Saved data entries
========

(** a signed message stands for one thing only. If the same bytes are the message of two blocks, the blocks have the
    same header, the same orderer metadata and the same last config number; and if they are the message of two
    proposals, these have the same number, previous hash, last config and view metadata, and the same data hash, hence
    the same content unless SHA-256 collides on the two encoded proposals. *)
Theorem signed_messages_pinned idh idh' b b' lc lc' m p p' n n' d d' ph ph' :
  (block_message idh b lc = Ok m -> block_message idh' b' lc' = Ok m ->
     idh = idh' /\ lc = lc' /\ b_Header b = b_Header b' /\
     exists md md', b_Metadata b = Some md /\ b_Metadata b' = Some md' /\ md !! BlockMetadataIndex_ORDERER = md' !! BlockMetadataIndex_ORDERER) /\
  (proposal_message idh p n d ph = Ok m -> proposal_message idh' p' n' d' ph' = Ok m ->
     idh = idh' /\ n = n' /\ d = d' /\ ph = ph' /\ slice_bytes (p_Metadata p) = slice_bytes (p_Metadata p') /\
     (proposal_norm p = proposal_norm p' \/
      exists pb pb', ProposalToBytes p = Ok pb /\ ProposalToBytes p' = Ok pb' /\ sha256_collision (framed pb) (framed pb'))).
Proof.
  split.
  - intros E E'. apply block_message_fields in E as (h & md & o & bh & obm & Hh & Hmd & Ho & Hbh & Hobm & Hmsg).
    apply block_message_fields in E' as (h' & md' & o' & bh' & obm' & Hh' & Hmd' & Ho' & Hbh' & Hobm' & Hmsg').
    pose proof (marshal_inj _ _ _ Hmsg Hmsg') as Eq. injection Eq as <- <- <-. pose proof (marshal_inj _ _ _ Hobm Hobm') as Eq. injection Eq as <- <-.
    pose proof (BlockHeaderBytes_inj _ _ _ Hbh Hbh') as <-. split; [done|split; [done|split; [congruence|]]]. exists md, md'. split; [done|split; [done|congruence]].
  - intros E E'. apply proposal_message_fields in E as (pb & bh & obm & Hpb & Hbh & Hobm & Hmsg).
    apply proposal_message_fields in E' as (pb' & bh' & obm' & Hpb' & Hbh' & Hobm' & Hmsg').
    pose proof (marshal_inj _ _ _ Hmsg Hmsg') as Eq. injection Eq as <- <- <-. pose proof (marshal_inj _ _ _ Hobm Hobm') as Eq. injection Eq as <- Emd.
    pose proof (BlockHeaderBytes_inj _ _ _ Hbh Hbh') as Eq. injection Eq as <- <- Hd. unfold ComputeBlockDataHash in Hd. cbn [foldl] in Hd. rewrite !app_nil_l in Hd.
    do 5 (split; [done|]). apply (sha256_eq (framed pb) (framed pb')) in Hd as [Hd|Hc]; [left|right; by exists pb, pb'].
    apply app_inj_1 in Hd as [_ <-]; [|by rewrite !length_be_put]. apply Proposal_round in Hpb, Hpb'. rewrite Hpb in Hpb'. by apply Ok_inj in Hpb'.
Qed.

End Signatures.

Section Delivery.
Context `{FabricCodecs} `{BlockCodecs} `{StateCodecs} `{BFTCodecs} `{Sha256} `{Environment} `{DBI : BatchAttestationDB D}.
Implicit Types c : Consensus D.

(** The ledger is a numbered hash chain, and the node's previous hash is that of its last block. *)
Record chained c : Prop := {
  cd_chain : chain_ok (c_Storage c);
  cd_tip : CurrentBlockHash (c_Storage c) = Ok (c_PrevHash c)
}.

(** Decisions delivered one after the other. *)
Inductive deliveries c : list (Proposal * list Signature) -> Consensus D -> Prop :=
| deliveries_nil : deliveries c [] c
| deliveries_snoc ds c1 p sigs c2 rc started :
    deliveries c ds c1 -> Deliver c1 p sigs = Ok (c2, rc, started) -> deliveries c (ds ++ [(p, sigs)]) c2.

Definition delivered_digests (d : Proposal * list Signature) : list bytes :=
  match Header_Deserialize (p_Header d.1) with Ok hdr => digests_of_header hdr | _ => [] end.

========

[Prompt]: Retype all of the records above without a single alteration.

[Final answer]:
(** a signed message stands for one thing only. If the same bytes are the message of two blocks, the blocks have the
    same header, the same orderer metadata and the same last config number; and if they are the message of two
    proposals, these have the same number, previous hash, last config and view metadata, and the same data hash, hence
    the same content unless SHA-256 collides on the two encoded proposals. *)
Theorem signed_messages_pinned idh idh' b b' lc lc' m p p' n n' d d' ph ph' :
  (block_message idh b lc = Ok m -> block_message idh' b' lc' = Ok m ->
     idh = idh' /\ lc = lc' /\ b_Header b = b_Header b' /\
     exists md md', b_Metadata b = Some md /\ b_Metadata b' = Some md' /\ md !! BlockMetadataIndex_ORDERER = md' !! BlockMetadataIndex_ORDERER) /\
  (proposal_message idh p n d ph = Ok m -> proposal_message idh' p' n' d' ph' = Ok m ->
     idh = idh' /\ n = n' /\ d = d' /\ ph = ph' /\ slice_bytes (p_Metadata p) = slice_bytes (p_Metadata p') /\
     (proposal_norm p = proposal_norm p' \/
      exists pb pb', ProposalToBytes p = Ok pb /\ ProposalToBytes p' = Ok pb' /\ sha256_collision (framed pb) (framed pb'))).
Proof.
  split.
  - intros E E'. apply block_message_fields in E as (h & md & o & bh & obm & Hh & Hmd & Ho & Hbh & Hobm & Hmsg).
    apply block_message_fields in E' as (h' & md' & o' & bh' & obm' & Hh' & Hmd' & Ho' & Hbh' & Hobm' & Hmsg').
    pose proof (marshal_inj _ _ _ Hmsg Hmsg') as Eq. injection Eq as <- <- <-. pose proof (marshal_inj _ _ _ Hobm Hobm') as Eq. injection Eq as <- <-.
    pose proof (BlockHeaderBytes_inj _ _ _ Hbh Hbh') as <-. split; [done|split; [done|split; [congruence|]]]. exists md, md'. split; [done|split; [done|congruence]].
  - intros E E'. apply proposal_message_fields in E as (pb & bh & obm & Hpb & Hbh & Hobm & Hmsg).
    apply proposal_message_fields in E' as (pb' & bh' & obm' & Hpb' & Hbh' & Hobm' & Hmsg').
    pose proof (marshal_inj _ _ _ Hmsg Hmsg') as Eq. injection Eq as <- <- <-. pose proof (marshal_inj _ _ _ Hobm Hobm') as Eq. injection Eq as <- Emd.
    pose proof (BlockHeaderBytes_inj _ _ _ Hbh Hbh') as Eq. injection Eq as <- <- Hd. unfold ComputeBlockDataHash in Hd. cbn [foldl] in Hd. rewrite !app_nil_l in Hd.
    do 5 (split; [done|]). apply (sha256_eq (framed pb) (framed pb')) in Hd as [Hd|Hc]; [left|right; by exists pb, pb'].
    apply app_inj_1 in Hd as [_ <-]; [|by rewrite !length_be_put]. apply Proposal_round in Hpb, Hpb'. rewrite Hpb in Hpb'. by apply Ok_inj in Hpb'.
Qed.

End Signatures.

Section Delivery.
Context `{FabricCodecs} `{BlockCodecs} `{StateCodecs} `{BFTCodecs} `{Sha256} `{Environment} `{DBI : BatchAttestationDB D}.
Implicit Types c : Consensus D.

(** The ledger is a numbered hash chain, and the node's previous hash is that of its last block. *)
Record chained c : Prop := {
  cd_chain : chain_ok (c_Storage c);
  cd_tip : CurrentBlockHash (c_Storage c) = Ok (c_PrevHash c)
}.

(** Decisions delivered one after the other. *)
Inductive deliveries c : list (Proposal * list Signature) -> Consensus D -> Prop :=
| deliveries_nil : deliveries c [] c
| deliveries_snoc ds c1 p sigs c2 rc started :
    deliveries c ds c1 -> Deliver c1 p sigs = Ok (c2, rc, started) -> deliveries c (ds ++ [(p, sigs)]) c2.

Definition delivered_digests (d : Proposal * list Signature) : list bytes :=
  match Header_Deserialize (p_Header d.1) with Ok hdr => digests_of_header hdr | _ => [] end.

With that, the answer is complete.